(* ===== verification/ShippedRuns.v ===== *)
(** * Runs of the other shipped configurations

    The six polls of [DefaultRun] taken through two processes, with the positions
    encoded, published, delivered and decoded between them; and through one process
    that writes to a database. *)
From S2P Require Import Prelude Interleave GoTime ParseDuration Gtfs Events StateStore Proc Config.
From S2P Require Import FeedEvents StopEvents Metrics DwellEvents HeadwayEvents TravelTimeEvents.
From S2P Require Import Transit Journey Trips DbSink ParquetSink Endpoints Graph Typing Network Wiring.
From S2P Require Import Batching Deploy Shipped Persist Distributed LineRun DefaultRun.

Import Graph GraphSpec InMemory.
#[local] Existing Instances InMemory.in_memory InMemory.in_memory_ok.

(** The vehicles of the feeds, in the order of the polls. *)
Definition vehicles : list VehiclePosition.t := [
  reported "v1" "s1" VehiclePosition_INCOMING_AT 1000; reported "v2" "s9" VehiclePosition_STOPPED_AT 1000;
  reported "v1" "s1" VehiclePosition_STOPPED_AT 1030; reported "v3" "s1" VehiclePosition_IN_TRANSIT_TO 1030;
  reported "v2" "s8" VehiclePosition_IN_TRANSIT_TO 1080; reported "v1" "s2" VehiclePosition_IN_TRANSIT_TO 1090;
  reported "v3" "s1" VehiclePosition_STOPPED_AT 1150; reported "v3" "s2" VehiclePosition_IN_TRANSIT_TO 1210;
  reported "v3" "s2" VehiclePosition_STOPPED_AT 1330].

Definition position_bytes : list Byte.byte :=
  [Byte.x10; Byte.x11; Byte.x12; Byte.x13; Byte.x14; Byte.x15; Byte.x16; Byte.x17; Byte.x18].

(** The wire format covers the feeds and the positions of their vehicles. *)
Definition wire_table : list (Byte.byte * Message) :=
  feed_table ++ zip_with (λ b v, (b, msg_VehiclePositionEvent (Some (@FeedSpec.position_of unix_lib "MBTA" v))))
    position_bytes vehicles.
Definition wire : ProtoLib := table_lib wire_table.

#[local] Existing Instances up aws wire amd64 amd64_ok plain_streams plain_streams_ok.
#[local] Instance wire_ok : ProtoLibOk.
Proof. apply table_lib_ok. Qed.

Definition graph_of (d : deployment) : Graph.t :=
  match NewGraph (yaml d) with Built g => g | _ => Graph.mk [] [] end.

Lemma graph_of_built d : d ∈ shipped → NewGraph (yaml d) = Built (graph_of d).
Proof.
  intros Hd. destruct (shipped_sound d Hd) as [Hv Hw Hs Hk]; [by split|].
  destruct (valid_builds _ Hv Hw Hs Hk) as (gr & Hgr & _). unfold graph_of. by rewrite Hgr.
Qed.

(** ** The first process *)

Definition polled : list arrival := DefaultRun.ins0.
Definition traffic1 (i : nat) : list arrival :=
  nth (number_in ingestion (graph_of ingestion) i)
    [polled; TransitRuns.received 10 (stage_output 0 polled)] [].
Definition run1 : flow := line_run (graph_of ingestion) traffic1.

(** ** The second process: nothing is lost on the way *)

Definition payloads : list (list Byte.byte) := (λ b, [b]) <$> position_bytes.
Definition taken2 : list arrival := TransitRuns.received 20 (RedisLink.init <$> payloads).
Definition traffic2 (i : nat) : list arrival :=
  nth (number_in processing (graph_of processing) i)
    [taken2; TransitRuns.received 30 (stage_output 2 taken2); TransitRuns.received 30 (stage_output 2 taken2);
     TransitRuns.received 30 (stage_output 2 taken2)] [].
Definition run2 : flow := line_run (graph_of processing) traffic2.

Lemma run1_runs : Graph_Run (graph_of ingestion) run1.
Proof.
  apply (line_runs (graph_of ingestion) traffic1 ["feed-message-connector"]).
  - by vm_compute.
  - intros i. unfold traffic1. destruct (number_in _ _ i) as [|[|n]];
      [apply (traffic_timely 0)|apply TransitRuns.received_timely; lia|by destruct n].
  - intros i p s Hi Hj. destruct i as [|[|i]]; vm_compute in Hi; [..|done]; injection Hi as <-;
      cbn in Hj; injection Hj as <-; try done.
    exists responses, (any_bytes <$> bodies). split; by vm_compute.
  - each (by vm_compute).
Qed.

Lemma run2_runs : Graph_Run (graph_of processing) run2.
Proof.
  apply (line_runs (graph_of processing) traffic2 (d_connectors processing)).
  - by vm_compute.
  - intros i. unfold traffic2. destruct (number_in _ _ i) as [|[|[|[|n]]]];
      [apply TransitRuns.received_timely; lia..|by destruct n].
  - intros i p s Hi Hj. destruct i as [|[|[|[|i]]]]; vm_compute in Hi; [..|done]; injection Hi as <-;
      cbn in Hj; injection Hj as <-; try done.
    exists payloads. by vm_compute.
  - each (by vm_compute).
Qed.

(** Redis delivers all that is published. *)
Lemma redis_delivered :
  redis_delivers (graph_of ingestion) run1 (graph_of processing) run2.
Proof.
  intros [i j] s Hs. unfold source_at in Hs. cbn [fst snd] in Hs.
  assert (s = positions_source ∧ i = 0%nat ∧ j = 0%nat) as (-> & -> & ->).
  { destruct i as [|[|[|[|i]]]]; vm_compute in Hs; destruct j; try done. by injection Hs as <-. }
  exists payloads, payloads. split_and!; [|done|by vm_compute].
  assert (published (graph_of ingestion) run1 positions_source = [payloads]) as -> by by vm_compute.
  by apply interleaved_one.
Qed.

Lemma wire_roundtrip : positions_roundtrip.
Proof.
  intros e b Hb. refine (table_roundtrip wire_table _ _ b _ eq_refl Hb).
  by apply (bool_decide_unpack _).
Qed.

Lemma run1_vehicles : FeedPipeline.all_vehicles (arrivals run1 0) = vehicles.
Proof. by vm_compute. Qed.

Lemma vehicles_dashless : Forall dashless vehicles.
Proof. each (each (by vm_compute)). Qed.

Lemma v1_calls : calls "v1" vehicles (reported "v1" "s1" VehiclePosition_INCOMING_AT 1000)
  (reported "v1" "s1" VehiclePosition_STOPPED_AT 1030)
  (reported "v1" "s2" VehiclePosition_IN_TRANSIT_TO 1090).
Proof. split; try (by vm_compute). by right. Qed.

Lemma distributed_measures_witness : ∃ xs x,
  publishes processing (graph_of processing) run2 2
    ["console-sink"; "sse-sink"; "db-sink"; "parquet-dwell-events"] xs ∧
  filter (λ y, VisitPipeline.dwell_vehicle y = Some "v1") xs = [x] ∧
  VisitPipeline.measures x "s1" "v1" 1030 1090.
Proof.
  destruct (distributed_measures (graph_of ingestion) run1 (graph_of processing) run2 0 0 3 2 1)
    as (l & _ & _ & Hall & _ & Hvisits & _).
  - apply wire_roundtrip.
  - apply graph_of_built, ingestion_shipped.
  - apply run1_runs.
  - apply graph_of_built, processing_shipped.
  - apply run2_runs.
  - apply redis_delivered.
  - by vm_compute.
  - by vm_compute.
  - by vm_compute.
  - by vm_compute.
  - by vm_compute.
  - rewrite Hall in Hvisits by by vm_compute. rewrite run1_vehicles in Hvisits.
    apply (Hvisits "v1" (reported "v1" "s1" VehiclePosition_INCOMING_AT 1000)
      (reported "v1" "s1" VehiclePosition_STOPPED_AT 1030)
      (reported "v1" "s2" VehiclePosition_IN_TRANSIT_TO 1090)).
    + apply vehicles_dashless.
    + apply v1_calls.
    + apply (TransitRuns.received_punctual 20 (RedisLink.init <$> payloads)).
    + apply (TransitRuns.received_prompt 30 (stage_output 2 taken2) (of_vehicle "v1")).
Defined.

(** ** One process with a database *)

Definition positions1 : list arrival := TransitRuns.received 10 (stage_output 0 polled).
Definition snapshots1 : list arrival := TransitRuns.received 20 (stage_output 1 positions1).
Definition stops1 : list arrival := TransitRuns.received 30 (stage_output 2 snapshots1).
Definition stages3 : list (list arrival) := [polled; positions1; snapshots1; stops1; stops1; stops1].
Definition traffic3 (i : nat) : list arrival := nth (number_in all_in_one (graph_of all_in_one) i) stages3 [].
Definition run3 : flow := line_run (graph_of all_in_one) traffic3.

Lemma run3_runs : Graph_Run (graph_of all_in_one) run3.
Proof.
  apply (line_runs (graph_of all_in_one) traffic3 default_connectors).
  - by vm_compute.
  - intros i. unfold traffic3. destruct (number_in _ _ i) as [|[|[|[|[|[|n]]]]]];
      [apply (traffic_timely 0)|apply TransitRuns.received_timely; lia..|by destruct n].
  - intros i p s Hi Hj. destruct i as [|[|[|[|[|[|i]]]]]]; vm_compute in Hi; [..|done]; injection Hi as <-;
      cbn in Hj; injection Hj as <-; try done.
    exists responses, (any_bytes <$> bodies). split; by vm_compute.
  - each (by vm_compute).
Qed.

Definition database : DatabaseSink.t := DatabaseSink.mk 100 (10 * Second).

(** The outputs of the pipelines reach the sink one after the other; then it is
    cancelled. *)
Definition database_channel : list any :=
  concat ((λ e, given run3 e.1 e.2) <$>
    filter (λ e, sink_at (graph_of all_in_one) e = Some (sink_Database database))
      (ends (λ p, length (sinks p)) (graph_of all_in_one))).
Definition database_inputs : list input := (msg_in <$> database_channel) ++ [ctx_Done].

Lemma run3_vehicles : FeedPipeline.all_vehicles (arrivals run3 1) = vehicles.
Proof. by vm_compute. Qed.

Lemma taken_messages xs : Batching.taken Some ((msg_in <$> xs) ++ [ctx_Done]) = xs.
Proof. induction xs as [|x xs IH]; [done|]. cbn. by f_equal. Qed.

Lemma all_in_one_stores_visit_witness : ∃ d f st,
  VisitPipeline.measures (any_msg (msg_DwellTimeEvent d)) "s1" "v1" 1030 1090 ∧
  f ∈ (DatabaseSink.doSink database database_inputs).2 ∧ st ∈ DatabaseSink.flush (rows f) ∧
  inserts "dwell_time_events" DatabaseSink.dwell_time_event_cols (DatabaseSink.dwell_time_event_args d) st.
Proof.
  destruct (all_in_one_stores_visit (graph_of all_in_one) run3 1 0 4 "v1"
    (reported "v1" "s1" VehiclePosition_INCOMING_AT 1000)
    (reported "v1" "s1" VehiclePosition_STOPPED_AT 1030)
    (reported "v1" "s2" VehiclePosition_IN_TRANSIT_TO 1090) database database_inputs
    (DatabaseSink.doSink database database_inputs).1 (DatabaseSink.doSink database database_inputs).2)
    as (d & _ & Hm & f & st & Hf & Hst & Hi).
  - apply graph_of_built, single_shipped, all_in_one_single.
  - apply run3_runs.
  - by vm_compute.
  - by vm_compute.
  - by vm_compute.
  - rewrite run3_vehicles. apply vehicles_dashless.
  - rewrite run3_vehicles. apply v1_calls.
  - apply (TransitRuns.received_punctual 20 (stage_output 1 positions1)).
  - apply (TransitRuns.received_prompt 30 (stage_output 2 snapshots1) (of_vehicle "v1")).
  - by vm_compute.
  - unfold database_inputs. rewrite taken_messages. apply interleaved_concat.
  - by vm_compute.
  - apply surjective_pairing.
  - by exists d, f, st.
Defined.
::::::::
Pull every line containing "filter" out of the records.

▶ Answer area:
  filter (λ y, VisitPipeline.dwell_vehicle y = Some "v1") xs = [x] ∧
    filter (λ e, sink_at (graph_of all_in_one) e = Some (sink_Database database))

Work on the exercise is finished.